Nein. Bei Brennstoffen, die international handelbar sind, bedeuten Einsparungen in einem bestimmten Land, dass die von diesem Land freigegebenen Mengen via Markt in andere Länder gelangen und zu fallenden Preisen dort verbraucht werden – es sei denn, die Ölförderer würden selber mehr im Boden lassen. Das ist aber erwiesenermaßen nicht der Fall, wenn nur Teile der Welt Brennstoffe einsparen.

Sollte also die EU bis 2050 ihre Emissionen wie geplant auf netto null drücken, wäre das global ohne Wirkung?

So ist es jedenfalls bei der Steinkohle, dem Gas und dem Öl, denn um eine Wirkung zu erzielen, müssten wir diese Brennstoffe weiter kaufen und auf europäischem Territorium sicher versiegeln. Da wir das aus verständlichen Gründen nicht tun, werden diese Brennstoffe über die Märkte nach China, Indien und in all die anderen Länder der Welt geliefert, die keinen Klimaschutz betreiben. Nur bei der Braunkohle erreichen  wir etwas, weil die bereits auf unserem Territorium liegt und dort vor dem Zugriff anderer geschützt werden kann.

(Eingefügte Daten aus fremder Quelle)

(* ===== verification/JsonEditor.v ===== *)
(** * The JSON editor of the forms

    [web/src/components/common/ui/JSONEditor.jsx]: a JSON object in a form field,
    edited as rows of keys and values or as text.  The field's text is the value
    the parent hands down; a change is handed up and comes back as the new value.
    The two effects that follow the value run after every event.  Ids are the
    numbers of the counter that makes them. *)

From S2P Require Import Prelude JsString JsNumber Json JsObject.

Record pair := Pair { p_id : nat; p_key : jsstr; p_value : jval }.

(** ** Rows and objects *)

(** The rows of the entries; a row keeps the id of the previous row at its place
    if that has the same key. *)
Fixpoint rows (es : list (jsstr * jval)) (prevPairs : list pair) (counter : nat) : list pair * nat :=
  match es with
  | [] => ([], counter)
  | (k, v) :: es' =>
    let '(id, c1) := match prevPairs with
                     | prev :: _ => if streq (p_key prev) k then (p_id prev, counter) else (counter, S counter)
                     | [] => (counter, S counter)
                     end in
    let '(l, c2) := rows es' (tail prevPairs) c1 in
    (Pair id k v :: l, c2)
  end.
Definition object_entries (obj : jval) : list (jsstr * jval) := if truthy obj && typeof_object obj then entries obj else [].
Definition objectToKeyValueArray (obj : jval) (prevPairs : list pair) (counter : nat) : list pair * nat :=
  rows (object_entries obj) prevPairs counter.

(** An assignment to [__proto__] makes no property. *)
Definition assign_pair (result : list (jsstr * jval)) (item : pair) : list (jsstr * jval) :=
  if is_empty (p_key item) || streq (p_key item) (js "__proto__") then result else obj_set result (p_key item) (p_value item).
Definition keyValueArrayToObject (arr : list pair) : list (jsstr * jval) := fold_left assign_pair arr [].

(** The count of a name that every object inherits is not a number. *)
Definition count_key (acc : list (jsstr * nat) * list jsstr) (p : pair) : list (jsstr * nat) * list jsstr :=
  if is_empty (p_key p) || existsb (streq (p_key p)) inherited then acc else
  let n := S (default 0 (assoc_get acc.1 (p_key p))) in
  (assoc_set acc.1 (p_key p) n, if (1 <? n) && negb (existsb (streq (p_key p)) acc.2) then acc.2 ++ [p_key p] else acc.2).
Definition duplicateKeys (pairs : list pair) : list jsstr := (fold_left count_key pairs ([], [])).2.

Definition isDuplicate (pairs : list pair) (p : pair) : bool := existsb (streq (p_key p)) (duplicateKeys pairs).
Definition isLastDuplicate (pairs : list pair) (index : nat) (p : pair) : bool :=
  isDuplicate pairs p && forallb (λ q, negb (streq (p_key q) (p_key p))) (drop (S index) pairs).

(** ** State *)

Inductive mode := Visual | Manual.
#[global] Instance mode_eq_dec : EqDecision mode.
Proof. solve_decision. Defined.

(** [seen]: value and mode when the effects last ran *)
Record jeditor := JEditor {
  value : jsstr; keyValuePairs : list pair; manualText : jsstr; editMode : mode; jsonError : bool; counter : nat;
  seen : option (jsstr * mode)
}.

(** A text is JSON, and a blank one is no object. *)
Definition read_value (s : jsstr) : option jval := if blank s then Some (JObj []) else parse s.

Definition object_text (o : list (jsstr * jval)) : jsstr := match o with [] => [] | _ => default [] (stringify2 (JObj o)) end.

Definition initial_pairs (v : jsstr) (n : nat) : list pair * nat :=
  if blank v then ([], n) else match parse v with Some parsed => objectToKeyValueArray parsed [] n | None => ([], n) end.
(** [Object.keys(null)] throws. *)
Definition initial_mode (v : jsstr) : mode :=
  if blank v then Visual else
  match parse v with
  | Some parsed => if is_nullish parsed then Manual else if 10 <? length (keys parsed) then Manual else Visual
  | None => Manual
  end.

(** *** Effects *)

Definition sync_pairs (e : jeditor) : jeditor :=
  match read_value (value e) with
  | None => JEditor (value e) (keyValuePairs e) (manualText e) (editMode e) true (counter e) (seen e)
  | Some parsed =>
    let '(ps, n) := if bool_decide (stringify parsed = stringify (JObj (keyValueArrayToObject (keyValuePairs e))))
                    then (keyValuePairs e, counter e) else objectToKeyValueArray parsed (keyValuePairs e) (counter e) in
    JEditor (value e) ps (manualText e) (editMode e) false n (seen e)
  end.
Definition sync_text (e : jeditor) : jeditor :=
  match editMode e with
  | Manual => e
  | Visual => JEditor (value e) (keyValuePairs e) (value e) (editMode e) (jsonError e) (counter e) (seen e)
  end.
Definition effects (e : jeditor) : jeditor :=
  let e1 := if bool_decide (fst <$> seen e = Some (value e)) then e else sync_pairs e in
  let e2 := if bool_decide (seen e = Some (value e, editMode e)) then e1 else sync_text e1 in
  JEditor (value e2) (keyValuePairs e2) (manualText e2) (editMode e2) (jsonError e2) (counter e2) (Some (value e2, editMode e2)).

Definition mount (v : jsstr) (n : nat) : jeditor :=
  let '(ps, n') := initial_pairs v n in effects (JEditor v ps v (initial_mode v) false n' None).

(** *** Handlers *)

Definition handleVisualChange (newPairs : list pair) (n : nat) (e : jeditor) : jeditor :=
  JEditor (object_text (keyValueArrayToObject newPairs)) newPairs (manualText e) (editMode e) false n (seen e).

Definition handleManualChange (newValue : jsstr) (e : jeditor) : jeditor :=
  if blank newValue then JEditor [] [] newValue (editMode e) false (counter e) (seen e) else
  match parse newValue with
  | Some parsed =>
    let '(ps, n) := objectToKeyValueArray parsed (keyValuePairs e) (counter e) in JEditor newValue ps newValue (editMode e) false n (seen e)
  | None => JEditor (value e) (keyValuePairs e) newValue (editMode e) true (counter e) (seen e)
  end.

(** The tab to the text only switches; the one back reads the text, or the value
    if it is blank. *)
Definition to_manual (e : jeditor) : jeditor := JEditor (value e) (keyValuePairs e) (manualText e) Manual (jsonError e) (counter e) (seen e).
Definition toggleEditMode (e : jeditor) : jeditor :=
  match (if blank (manualText e) then read_value (value e) else parse (manualText e)) with
  | Some parsed =>
    let '(ps, n) := objectToKeyValueArray parsed (keyValuePairs e) (counter e) in JEditor (value e) ps (manualText e) Visual false n (seen e)
  | None => JEditor (value e) (keyValuePairs e) (manualText e) (editMode e) true (counter e) (seen e)
  end.

Definition field_key (n : nat) : jsstr := js "field_" ++ string_of_Z (Z.of_nat n).
Definition newKey (pairs : list pair) : jsstr := first_free field_key (length pairs) 1 (map p_key pairs).

Definition append_pair (k : jsstr) (v : jval) (e : jeditor) : jeditor :=
  handleVisualChange (keyValuePairs e ++ [Pair (counter e) k v]) (S (counter e)) e.
Definition addKeyValue (e : jeditor) : jeditor := append_pair (newKey (keyValuePairs e)) (JStr []) e.
Definition removeKeyValue (id : nat) (e : jeditor) : jeditor :=
  handleVisualChange (List.filter (λ p, negb (p_id p =? id)) (keyValuePairs e)) (counter e) e.
Definition updateKey (id : nat) (k : jsstr) (e : jeditor) : jeditor :=
  handleVisualChange (map (λ p, if p_id p =? id then Pair (p_id p) k (p_value p) else p) (keyValuePairs e)) (counter e) e.
Definition updateValue (id : nat) (v : jval) (e : jeditor) : jeditor :=
  handleVisualChange (map (λ p, if p_id p =? id then Pair (p_id p) (p_key p) v else p) (keyValuePairs e)) (counter e) e.

Definition fillTemplate (template : list (jsstr * jval)) (e : jeditor) : jeditor :=
  let templateString := default [] (stringify2 (JObj template)) in
  let '(ps, n) := objectToKeyValueArray (JObj template) (keyValuePairs e) (counter e) in
  JEditor templateString ps templateString (editMode e) false n (seen e).

(** *** The input of a value *)

Inductive control := SwitchBox | NumberBox | AreaBox | TextBox.
#[global] Instance control_eq_dec : EqDecision control.
Proof. solve_decision. Defined.
Definition renderValueInput (v : jval) : control :=
  match v with JBool _ => SwitchBox | JNum _ => NumberBox | JArr _ | JObj _ => AreaBox | _ => TextBox end.

(** What a text box makes of its text *)
Definition convertedValue (s : jsstr) : jval :=
  if streq s (js "true") then JBool true else if streq s (js "false") then JBool false else
  if negb (isNaN (Number_of_string s)) && negb (is_empty s)
  then let n := Number_of_string s in if isInteger n then JNum n else JStr s
  else JStr s.
(** What an area makes of it; [None] is ignored. *)
Definition nested_value (s : jsstr) : option jval := if blank s then Some (JObj []) else parse s.

Definition region_default (v : jsstr) (e : jeditor) : jeditor :=
  match List.find (λ p, streq (p_key p) (js "default")) (keyValuePairs e) with
  | Some p => updateValue (p_id p) (JStr v) e
  | None => append_pair (js "default") (JStr v) e
  end.

(** An emptied number box gives the empty text. *)
Inductive json_event :=
| AddRow | RemoveRow (id : nat) | RenameRow (id : nat) (k : jsstr)
| TypeText (id : nat) (s : jsstr) | SetSwitch (id : nat) (b : bool) | SetNumber (id : nat) (n : option num) | TypeNested (id : nat) (s : jsstr)
| RegionDefault (s : jsstr) | RegionValue (id : nat) (s : jsstr)
| EditText (s : jsstr) | ToManual | ToVisual | Fill | External (s : jsstr).

Section Events.
Context (template : list (jsstr * jval)) (region : bool).

Definition row_control (id : nat) (e : jeditor) : option control :=
  match List.find (λ p, p_id p =? id) (keyValuePairs e) with Some p => Some (renderValueInput (p_value p)) | None => None end.

Definition visual_event (ev : json_event) (e : jeditor) : option jeditor :=
  match ev with
  | AddRow => Some (addKeyValue e)
  | RemoveRow id => Some (removeKeyValue id e)
  | RenameRow id k => Some (updateKey id k e)
  | TypeText id s => if negb region && bool_decide (row_control id e = Some TextBox) then Some (updateValue id (convertedValue s) e) else None
  | SetSwitch id b => if negb region && bool_decide (row_control id e = Some SwitchBox) then Some (updateValue id (JBool b) e) else None
  | SetNumber id n => if negb region && bool_decide (row_control id e = Some NumberBox) then Some (updateValue id (match n with Some x => JNum x | None => JStr [] end) e) else None
  | TypeNested id s =>
    if negb region && bool_decide (row_control id e = Some AreaBox)
    then match nested_value s with Some v => Some (updateValue id v e) | None => Some e end else None
  | RegionDefault s => if region then Some (region_default s e) else None
  | RegionValue id s => if region then Some (updateValue id (JStr s) e) else None
  | _ => None
  end.

Definition json_handle (ev : json_event) (e : jeditor) : option jeditor :=
  match ev, editMode e with
  | Fill, _ => Some (fillTemplate template e)
  | External s, m => Some (JEditor s (keyValuePairs e) (manualText e) m (jsonError e) (counter e) (seen e))
  | ToManual, Visual => Some (to_manual e)
  | ToVisual, Manual => Some (toggleEditMode e)
  | EditText s, Manual => Some (handleManualChange s e)
  | _, Visual => visual_event ev e
  | _, Manual => None
  end.
Definition json_step (ev : json_event) (e : jeditor) : option jeditor := option_map effects (json_handle ev e).
End Events.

Was ist denn Ihre Empfehlung, wenn man CO2-Emissionen reduzieren will?

Wenn man das will, muss man zu einer weltweiten Übereinkunft kommen, aber nicht nach der Art des Pariser Abkommens. Das Pariser Abkommen haben letztlich 191 Länder unterschrieben, aber lediglich 61 Länder verpflichteten sich zu Mengenbeschränkungen, darunter die Schweiz . . .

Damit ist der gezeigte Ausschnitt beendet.